The Fishes gallery has sharks and all kinds of fishes. There is also a special exhibit on  mollusks. The most intriguing specimen that I saw here was the coelecanth, which was displayed in an aquarium filled with preservation fluid. Coelecanths were thought to be extinct for 65 million years, but some were found in wild in the some decades ago.

The kronosaur

The main attraction of the the zoology section is of course the 50-foot skeleton of the Kronosaur, which is a carnivorous marine reptile prevalent during the Cretaceous period, about 125 million years ago. Kronosaurs, named after Cronus, the Greek titan, are relatives to the modern lizards. 
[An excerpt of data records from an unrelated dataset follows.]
(** * AioHTTPTransport: the aiohttp-backed transport of httpx

    A shallow embedding of [httpx/_transports/aiohttp.py]: the connector
    configuration done by [AioHTTPTransport.__init__], the lazily created
    session, [handle_async_request], [AsyncResponseStream.__aiter__] and
    [aclose].

    The engine (aiohttp) is an external collaborator.  Every constructor
    call and every method call that the transport makes on an engine object
    is appended to an event log.  Where the engine settles what the
    transport does next it is modelled as aiohttp behaves: the connector
    and stream-reader constructors refuse arguments that do not fit their
    parameters, and a session whose connector has been closed refuses
    requests.  What the engine answers to a request it accepts is given by
    an oracle. *)

From Stdlib Require Import ZArith QArith Ascii String.
From stdpp Require Import gmap strings list fin_maps.

Local Open Scope string_scope.
Local Open Scope list_scope.

(** ** Python values that occur in the transport *)

(** [bytes] and [str] are both carried by [string]; a [str] is ASCII when
    every one of its characters is below 128. *)
Definition bytes := string.

Definition is_ascii_char (c : ascii) : bool := (nat_of_ascii c <? 128)%nat.

Fixpoint is_ascii (s : string) : bool :=
  match s with
  | EmptyString => true
  | String c r => is_ascii_char c && is_ascii r
  end.

(** [s.encode("ascii")] and [b.decode("ascii")]: the same characters, or a
    [UnicodeError] when one of them is outside ASCII. *)
Definition encode_ascii (s : string) : option bytes :=
  if is_ascii s then Some s else None.

Definition decode_ascii (b : bytes) : option string :=
  if is_ascii b then Some b else None.

(** *** [repr] of a [str], used by the [!r] conversion of an f-string *)

Definition hex_digit (n : nat) : ascii :=
  ascii_of_nat (if (n <? 10)%nat then 48 + n else 87 + n).

Fixpoint contains_char (c : ascii) (s : string) : bool :=
  match s with
  | EmptyString => false
  | String d r => if Ascii.eqb c d then true else contains_char c r
  end.

Definition single_quote : ascii := ascii_of_nat 39.
Definition double_quote : ascii := ascii_of_nat 34.
Definition backslash : ascii := ascii_of_nat 92.

(** Python uses the single quote unless the text holds a single quote and
    no double quote. *)
Definition repr_quote (s : string) : ascii :=
  if contains_char single_quote s && negb (contains_char double_quote s)
  then double_quote else single_quote.

Definition repr_char (q c : ascii) : string :=
  let n := nat_of_ascii c in
  if Ascii.eqb c backslash then String backslash (String backslash "")
  else if Ascii.eqb c q then String backslash (String q "")
  else if (n =? 9)%nat then String backslash "t"
  else if (n =? 10)%nat then String backslash "n"
  else if (n =? 13)%nat then String backslash "r"
  else if (n <? 32)%nat || (n =? 127)%nat
       then String backslash
              (String "x" (String (hex_digit (n / 16)) (String (hex_digit (n mod 16)) "")))
  else String c "".

Fixpoint repr_body (q : ascii) (s : string) : string :=
  match s with
  | EmptyString => ""
  | String c r => repr_char q c +:+ repr_body q r
  end.

Definition py_repr (s : string) : string :=
  let q := repr_quote s in
  String q (repr_body q s +:+ String q "").

(** Characters that [repr] leaves alone whatever the quote: printable
    ASCII other than the two quotes and the backslash.  Every character of
    a URL scheme is of this kind. *)
Definition plain_char (c : ascii) : bool :=
  let n := nat_of_ascii c in
  (32 <=? n)%nat && (n <? 127)%nat
  && negb (Ascii.eqb c single_quote) && negb (Ascii.eqb c double_quote)
  && negb (Ascii.eqb c backslash).

Fixpoint plain (s : string) : bool :=
  match s with
  | EmptyString => true
  | String c r => plain_char c && plain r
  end.

(** *** Dictionaries built from a sequence of pairs

    [dict(pairs)]: a later pair with a key already present replaces the
    value and keeps the position of the first one. *)
Module PyDict.

Definition t := list (string * string).

Fixpoint set (k v : string) (d : t) : t :=
  match d with
  | [] => [(k, v)]
  | (k', v') :: r =>
      if String.eqb k k' then (k, v) :: r else (k', v') :: set k v r
  end.

Definition add (d : t) (kv : string * string) : t := set (fst kv) (snd kv) d.

Definition of_pairs (ps : list (string * string)) : t := fold_left add ps [].

Fixpoint get (k : string) (d : t) : option string :=
  match d with
  | [] => None
  | (k', v) :: r => if String.eqb k k' then Some v else get k r
  end.

Definition keys (d : t) : list string := map fst d.

End PyDict.

(** *** The values a keyword dictionary of the engine may hold *)

(** A TLS context is an opaque handle made by [create_ssl_context]. *)
Record SSLContext := { ssl_handle : nat }.

Inductive PyValue :=
| PyNone
| PyBool (b : bool)
| PyInt (n : Z)
| PyFloat (q : Q)
| PyStr (s : string)
| PyDictV (d : PyDict.t)
| PySSL (c : SSLContext).

Definition py_opt_int (o : option Z) : PyValue :=
  match o with Some n => PyInt n | None => PyNone end.

Definition py_opt_float (o : option Q) : PyValue :=
  match o with Some q => PyFloat q | None => PyNone end.

(** ** The caller's configuration types ([httpx._config], [httpx._urls]) *)

(** Of a [URL] the transport reads [.scheme] and takes [str()]. *)
Record URL := { url_scheme : string; url_str : string }.

(** [Headers]: the ordered (name, value) pairs; names may repeat. *)
Definition Headers := list (string * string).

(** Truth value of a container: it is not empty. *)
Definition headers_bool (h : Headers) : bool :=
  match h with [] => false | _ => true end.

Record Proxy := { proxy_url : URL; proxy_headers : Headers }.

Record Limits := {
  max_connections : option Z;
  max_keepalive_connections : option Z;
  keepalive_expiry : option Q
}.

Inductive Verify :=
| VerifyBool (b : bool)
| VerifyPath (p : string)
| VerifyContext (c : SSLContext).

Inductive ProxyArg :=
| ProxyStr (s : string)
| ProxyURL (u : URL)
| ProxyObj (p : Proxy).

(** The named parameters of [AioHTTPTransport.__init__]. *)
Record TransportConfig := {
  verify : Verify;
  cert : option string;
  trust_env : bool;
  http1 : bool;
  http2 : bool;
  limits : Limits;
  proxy : option ProxyArg;
  socket_options : option string
}.

(** What [__init__] uses of the rest of httpx, none of it under this
    module: the TLS-context factory, the [Proxy] constructor applied to a
    [str] or a [URL], the default limits, and [Headers.items()].  The
    factory is taken on the path where it returns.  [Proxy_of_url a] is the
    descriptor [Proxy(url=a)] builds, and [Proxy_refuses a] is the text of
    the [ValueError] the constructor raises instead when it does not accept
    the URL. *)
Class Httpx := {
  create_ssl_context : Verify -> option string -> bool -> SSLContext;
  Proxy_of_url : string + URL -> Proxy;
  Proxy_refuses : string + URL -> option string;
  DEFAULT_LIMITS : Limits;
  headers_items : Headers -> list (string * string)
}.

(** ** The engine's objects, as the transport sees them *)

Record ClientTimeout := {
  total : option Q;
  connect : option Q;
  sock_connect : option Q;
  sock_read : option Q
}.

Inductive ConnectorClass := TCPConnector | HTTP2ClientConnector.

(** A connector remembers the class and the keyword arguments it was built
    from; [conn_has_close] is [hasattr(connector, "close")]. *)
Record Connector := {
  conn_id : nat;
  conn_class : ConnectorClass;
  conn_kwargs : gmap string PyValue;
  conn_has_close : bool
}.

Record SessionKwargs := {
  sk_connector : Connector;
  sk_timeout : ClientTimeout;
  sk_auto_decompress : bool;
  sk_trust_env : bool
}.

Record Session := { session_id : nat; session_kwargs : SessionKwargs }.

(** [aiohttp.StreamReader()] after [feed_data] calls and maybe [feed_eof]. *)
Record StreamReader := { fed : list bytes; eof : bool }.

(** The keyword arguments of [session.request]. *)
Record EngineCall := {
  call_method : string;
  call_url : string;
  call_headers : PyDict.t;
  call_data : option StreamReader;
  call_allow_redirects : bool
}.

(** An exception raised by the engine: the names of the classes it is an
    instance of (its method resolution order) and its [str()]. *)
Record EngineExc := { exc_mro : list string; exc_str : string }.

Definition isinstance (e : EngineExc) (cls : string) : bool :=
  existsb (String.eqb cls) (exc_mro e).

(** What one [await content.read(65536)] gives. *)
Inductive ReadOutcome :=
| ReadChunk (b : bytes)
| ReadRaises (e : EngineExc).

(** The engine's response: [content] is the script of the reads still to
    come; once it is used up a read returns the empty chunk. *)
Record ClientResponse := {
  status : Z;
  response_headers : list (string * string);
  content : list ReadOutcome
}.

Inductive EngineOutcome :=
| Responds (r : ClientResponse)
| Fails (e : EngineExc).

(** What the transport did to the engine, oldest first. *)
Inductive Event :=
| EvImport (module_name : string)
| EvConnectorNew (c : Connector)
| EvSessionNew (s : Session)
| EvRequest (s : Session) (call : EngineCall)
| EvRelease (s : Session)
| EvSessionClose (s : Session)
| EvConnectorClose (c : Connector).

Definition World := list Event.

(** Closing a connector, and closing a session, which closes the connector
    the session was given; connectors are told apart by their number. *)
Definition closes (c : Connector) (ev : Event) : bool :=
  match ev with
  | EvSessionClose s =>
      Nat.eqb (conn_id (sk_connector (session_kwargs s))) (conn_id c)
  | EvConnectorClose c' => Nat.eqb (conn_id c') (conn_id c)
  | _ => false
  end.

Definition connector_closed (w : World) (c : Connector) : bool :=
  existsb (closes c) w.

(** [session.closed]: a session is closed once its connector is. *)
Definition session_closed (w : World) (s : Session) : bool :=
  connector_closed w (sk_connector (session_kwargs s)).
Lemma first_per_group_snoc (st : list ChangeRecord) (r : ChangeRecord)
    (seen : list Z) :
  first_per_group seen (st ++ [r]) =
  first_per_group seen st ++
    (if bool_decide (magicFusionIndex r ∈ seen ++ tags st) then [] else [r]).
Proof.
  unfold tags. revert seen. induction st as [|a st IH]; intros seen.
  - cbn [app first_per_group fmap list_fmap]. rewrite app_nil_r.
    by destruct (bool_decide (magicFusionIndex r ∈ seen)).
  - cbn [app first_per_group]. rewrite fmap_cons.
    destruct (decide (magicFusionIndex a ∈ seen)) as [Hin|Hout].
    + rewrite !bool_decide_eq_true_2 by exact Hin. rewrite IH. f_equal.
      rewrite (bool_decide_ext
                 (magicFusionIndex r ∈ seen ++ (magicFusionIndex <$> st))
                 (magicFusionIndex r
                    ∈ seen ++ magicFusionIndex a :: (magicFusionIndex <$> st)));
        [done|].
      rewrite !elem_of_app, elem_of_cons.
      split; [tauto|]. intros [?|[Heq|?]]; [tauto | left; by rewrite Heq | tauto].
    + rewrite !bool_decide_eq_false_2 by exact Hout. rewrite IH.
      cbn [app]. do 2 f_equal.
      rewrite (bool_decide_ext
                 (magicFusionIndex r
                    ∈ magicFusionIndex a :: seen ++ (magicFusionIndex <$> st))
                 (magicFusionIndex r
                    ∈ seen ++ magicFusionIndex a :: (magicFusionIndex <$> st)));
        [done|].
      rewrite !elem_of_app, !elem_of_cons, elem_of_app. tauto.
Qed.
We went to the botanical collection last, specifically to the Glass Flowers exhibit. I thought that the section would be boring (just as Harry Potter is bored with Herbology), but I was pleasantly surprised. The more than 3,000 glass models of  of plants (and insects) created by Leopold and Rudolph Blaschka were fascinating, to say the least. I'd be blogging about it in detail next time.

Nothing but cockroaches

The  Museum   was the second natural history museum that I visited in the US during this trip, and I enjoyed it immensely. I thought I had my fill of prehistoric animals when I visited Field Museum in Chicago, but I still found a lot of gems (literally in some ways) in this museum. The coelecanth and the kronosaur was more than worth the ticket price.

Attack of the prehistoric beast

How to get There
The Harvard Museum of Natural History is located at 26 Oxford St., Cambridge Massachusets, just near Harvard Yard.

Useful Info
The  museum is open daily, except Christmas, New Year, and Thanksgiving, from 9am to 5pm. Admission is $12 for adults, $8 for children, and $10 for non-Harvard students. Price includes admission to the Peabody Museum of Archaeology and Ethnology.

The gift shop is located at the second floor near the entrance.